** PROMPT **
Look over the lines below. Report each one that includes the string "live".

== RECORDS SHOWN ==

Definition setInterval (delay : Z) (arg : State) (t : Timers) : nat * Timers :=
  (created t,
   {| intervalTimeout := intervalTimeout t;
      live := <[created t := (delay, arg)]> (live t);
      created := S (created t) |}).

Definition clearInterval (handle : nat) (t : Timers) : Timers :=
  {| intervalTimeout := intervalTimeout t;
     live := delete handle (live t);
     created := created t |}.

Definition init (state : State) (t : Timers) : Timers :=
  let t := match intervalTimeout t with
           | Some handle => clearInterval handle t
           | None => t
           end in
  let '(handle, t) := setInterval pollingInterval state t in
  {| intervalTimeout := Some handle; live := live t; created := created t |}.

End ledgerNotifications.

(** * Vocabulary of the properties, and sample data *)

Section vocabulary.

Import ledgerState ledgerNotifications.

(** Two worlds that differ at most by the number of clock readings. *)
Definition same_but_reads (w w1 : World) : Prop :=
  settings w1 = settings w /\ clock w1 = clock w /\
  paymentDone w1 = paymentDone w /\ dispatched w1 = dispatched w /\
  (reads w <= reads w1)%nat.

(** A timestamp that does not hold a notification back: none (a falsy
    setting), or an instant already past. *)
Definition elapsed (nextTime : Value) (now : Z) : Prop :=
  js_not nextTime = true \/ exists t, nextTime = VInt t /\ t < now.

(** The two notifications that carry a persisted timestamp. *)
Inductive Kind := ReviewPublishers | AddFunds.

Definition timestampOf (kind : Kind) : setting :=
  match kind with
  | ReviewPublishers => PAYMENTS_NOTIFICATION_RECONCILE_SOON_TIMESTAMP
  | AddFunds => PAYMENTS_NOTIFICATION_ADD_FUNDS_TIMESTAMP
  end.

Definition messageOf (translation : string -> string) (kind : Kind) : string :=
  match kind with
  | ReviewPublishers => text_reconciliation translation
  | AddFunds => text_addFunds translation
  end.

(** A notification is told by its message. *)
Definition emits (translation : string -> string) (kind : Kind) (a : Action) : Prop :=
  match a with
  | showNotification n => message n = messageOf translation kind
  | _ => False
  end.

Definition distinct_messages (translation : string -> string) : Prop :=
  text_reconciliation translation <> text_addFunds translation /\
  text_tryPayments translation <> text_reconciliation translation /\
  text_tryPayments translation <> text_addFunds translation.

(** Truncation of a decimal to an integer, toward zero. *)
Definition Dtrunc (d : Dec) : Z := Z.quot (mant d) (pow10 (scale d)).

(** A decimal in canonical form has no trailing zero in its fraction. *)
Definition canonical (d : Dec) : Prop := scale d = O \/ mant d mod 10 <> 0.

(** The numbers printed without an exponent: zero, and those of magnitude
    from 1e-6 up to, but not including, 1e21. *)
Definition prints_plain (d : Dec) : Prop :=
  (D2Q d == 0)%Q \/
  ((1 # 1000000) <= Qabs (D2Q d))%Q /\ (Qabs (D2Q d) < inject_Z (10 ^ 21))%Q.

(** The watch time of the segments, in seconds. *)
Fixpoint segments_total (starts ends : list Dec) : Q :=
  match starts, ends with
  | s :: starts, e :: ends => (D2Q e - D2Q s) + segments_total starts ends
  | _, _ => 0
  end.

(** The watch time of segments that start and end on whole seconds. *)
Fixpoint whole_total (starts ends : list Z) : Z :=
  match starts, ends with
  | s :: starts, e :: ends => (e - s) + whole_total starts ends
  | _, _ => 0
  end.

(** The strings of a list read, by [parseFloat], as the given numbers. *)
Definition parsed (strings : list string) (numbers : list Dec) : Prop :=
  Forall2 (fun str d => parseFloat str = Fin d) strings numbers.

(** The number of milliseconds [getYouTubeDuration] hands to [parseInt]. *)
Definition segments_ms (st et : string) : num :=
  nmul (ledgerUtil.sum_segments (Fin (of_Z 0)) (split "," st) (split "," et))
       (Fin (of_Z 1000)).

(** Sample data. *)

Definition query (st et : string) : option ledgerUtil.Query :=
  Some (<["st" := st]> (<["et" := et]> ∅)).

Definition walletAt (reconcileStamp reconcileFrequency balance unconfirmed bat : Value) : State :=
  {| ledger_info :=
       <["reconcileStamp" := reconcileStamp]>
         (<["reconcileFrequency" := reconcileFrequency]>
            (<["balance" := balance]>
               (<["unconfirmed" := unconfirmed]> (<["bat" := bat]> ∅))));
     synopsis_options := ∅;
     synopsis_publishers := ∅;
     siteSettings := ∅;
     firstRunTimestamp := VUndef |}.

Definition walletData (unconfirmed balance bat : Value) : ledgerUtil.LedgerData :=
  {| ledgerUtil.props :=
       <["created" := VBool true]>
         (<["unconfirmed" := unconfirmed]>
            (<["balance" := balance]> (<["bat" := bat]> ∅)));
     ledgerUtil.rates := None |}.

Definition publisherWith (duration visits : Z) : Publisher :=
  {| scores := {[ "concave" := VInt 5 ]};
     duration := VInt duration;
     visits := VInt visits;
     options := ∅ |}.

(** One publisher, "brave.com", with thresholds of 8 seconds and one visit;
    the showOnlyVerified option is not set. *)
Definition synopsisWith (p : Publisher) : State :=
  {| ledger_info := ∅;
     synopsis_options :=
       <["scorekeeper" := VStr "concave"]>
         (<["minPublisherDuration" := VInt 8000]>
            (<["minPublisherVisits" := VInt 1]> ∅));
     synopsis_publishers := {[ "brave.com" := p ]};
     siteSettings := ∅;
     firstRunTimestamp := VUndef |}.

(** Payments and notifications enabled, with the two timestamps given. *)
Definition settingsWith (review addFunds : Value) : Settings :=
  fun key =>
    match key with
    | PAYMENTS_ENABLED => VBool true
    | PAYMENTS_NOTIFICATIONS => VBool true
    | PAYMENTS_NOTIFICATION_RECONCILE_SOON_TIMESTAMP => review
    | PAYMENTS_NOTIFICATION_ADD_FUNDS_TIMESTAMP => addFunds
    | PAYMENTS_NOTIFICATION_TRY_PAYMENTS_DISMISSED => VBool false
    | PAYMENTS_ALLOW_NON_VERIFIED => VBool true
    end.

Definition allowNonVerified (b : bool) : Settings := fun _ => VBool b.

(** A host pattern for the samples. *)
Definition hostPattern (publisherKey : string) : string :=
  "https?://" +:+ publisherKey.

(** A world whose clock stands at [now]. *)
Definition worldAt (now : Z) (st : Settings) : World :=
  {| settings := st; clock := fun _ => now; reads := 0;
     paymentDone := VUndef; dispatched := [] |}.

(** Settings with payments disabled. *)
Definition settingsDisabled (dismissed : Value) : Settings :=
  fun key =>
    match key with
    | PAYMENTS_NOTIFICATION_TRY_PAYMENTS_DISMISSED => dismissed
    | PAYMENTS_NOTIFICATIONS => VBool true
    | _ => VBool false
    end.

(** An app state that only records the first run. *)
Definition firstRunAt (t : Z) : State :=
  {| ledger_info := ∅; synopsis_options := ∅; synopsis_publishers := ∅;
     siteSettings := ∅; firstRunTimestamp := VInt t |}.

(** [init] called once for each state of a list, in order. *)
Definition inits (states : list State) (t : ledgerNotifications.Timers)
  : ledgerNotifications.Timers :=
  fold_left (fun t state => ledgerNotifications.init state t) states t.

(** Every live timer has a handle that was handed out before. *)
Definition handles_created (t : ledgerNotifications.Timers) : Prop :=
  forall h, is_Some (ledgerNotifications.live t !! h) ->
            (h < ledgerNotifications.created t)%nat.

(** The timers of other modules, before this one is initialised. *)
Definition otherTimers (state : State) : ledgerNotifications.Timers :=
  {| ledgerNotifications.intervalTimeout := None;
     ledgerNotifications.live := {[ 0%nat := (1000, state) ]};
     ledgerNotifications.created := 1 |}.

(** The notification that an action shows, if it shows one. *)
Definition shown (a : Action) : option Notification :=
  match a with
  | showNotification n => Some n
  | _ => None
  end.

(** An action that shows a notification with the given message. *)
Definition shows_message (msg : string) (a : Action) : Prop :=
  exists n, shown a = Some n /\ message n = msg.

(** Actions that show nothing. *)
Definition silent (actions : list Action) : Prop :=
  Forall (fun a => shown a = None) actions.

End vocabulary.

Ltac exec :=
  unfold ledgerNotifications.handle, ledgerNotifications.onInterval,
    ledgerNotifications.showEnabledNotifications,
    ledgerNotifications.showDisabledNotifications,
    ledgerNotifications.shouldShowNotificationReviewPublishers,
    ledgerNotifications.shouldShowNotificationAddFunds,
    ledgerNotifications.showReviewPublishers, ledgerNotifications.showAddFunds,
    ledgerNotifications.onResponse,
    ledgerNotifications.bind, ledgerNotifications.getSetting,
    ledgerNotifications.getTime, ledgerNotifications.getPaymentDone,
    ledgerNotifications.dispatch, ledgerNotifications.ret, ledgerNotifications.throw;
  cbn [fst snd ledgerNotifications.settings ledgerNotifications.clock
       ledgerNotifications.reads ledgerNotifications.paymentDone
       ledgerNotifications.dispatched].

Ltac branch :=
  repeat match goal with
    | |- context [if ?c then _ else _] =>
        lazymatch c with
        | context [if _ then _ else _] => fail
        | _ => destruct c eqn:?;
               cbn [fst snd ledgerNotifications.settings ledgerNotifications.clock
                    ledgerNotifications.reads ledgerNotifications.paymentDone
                    ledgerNotifications.dispatched]
        end
    | |- context [match ?c with Some _ => _ | None => _ end] =>
        destruct c eqn:?;
        cbn [fst snd ledgerNotifications.settings ledgerNotifications.clock
             ledgerNotifications.reads ledgerNotifications.paymentDone
             ledgerNotifications.dispatched]
    end.

(** * Properties *)

(** ** The value model on samples *)
Example num_to_string_samples :
  map num_to_string
      [Fin (of_Z 5); Fin (mkDec 14762 3); Fin (mkDec 1 7); Fin (mkDec (-50) 1);
       Fin (of_Z (10 ^ 21)); Fin (mkDec 123456 10); NaN; Fin (mkDec 5 3)]
  = ["5"; "14.762"; "1e-7"; "-5"; "1e+21"; "0.0000123456"; "NaN"; "0.005"].
Proof. vm_compute. reflexivity. Qed.

Example toFixed_samples :
  map (fun x => toFixed x 2)
      [Fin (of_Z 0); Fin (mkDec 500003 5); Fin (mkDec 11234 4);
       Fin (mkDec (-1) 3); Fin (mkDec 5 3); Fin (mkDec 12345 1)]
  = ["0.00"; "5.00"; "1.12"; "-0.00"; "0.01"; "1234.50"].
Proof. vm_compute. reflexivity. Qed.

Example parse_samples :
  map parseFloat ["21.339"; " 25.000"; "1e3x"; "abc"; ""; ".5"; "5."; "-1.5e-2"; "7e"]
  = [Fin (mkDec 21339 3); Fin (of_Z 25); Fin (of_Z 1000); NaN; NaN;
     Fin (mkDec 5 1); Fin (of_Z 5); Fin (mkDec (-15) 3); Fin (of_Z 7)].
Proof. vm_compute. reflexivity. Qed.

===

** EXERCISE OUTPUT **
      live := <[created t := (delay, arg)]> (live t);
     live := delete handle (live t);
  {| intervalTimeout := Some handle; live := live t; created := created t |}.
(** Every live timer has a handle that was handed out before. *)
  forall h, is_Some (ledgerNotifications.live t !! h) ->
     ledgerNotifications.live := {[ 0%nat := (1000, state) ]};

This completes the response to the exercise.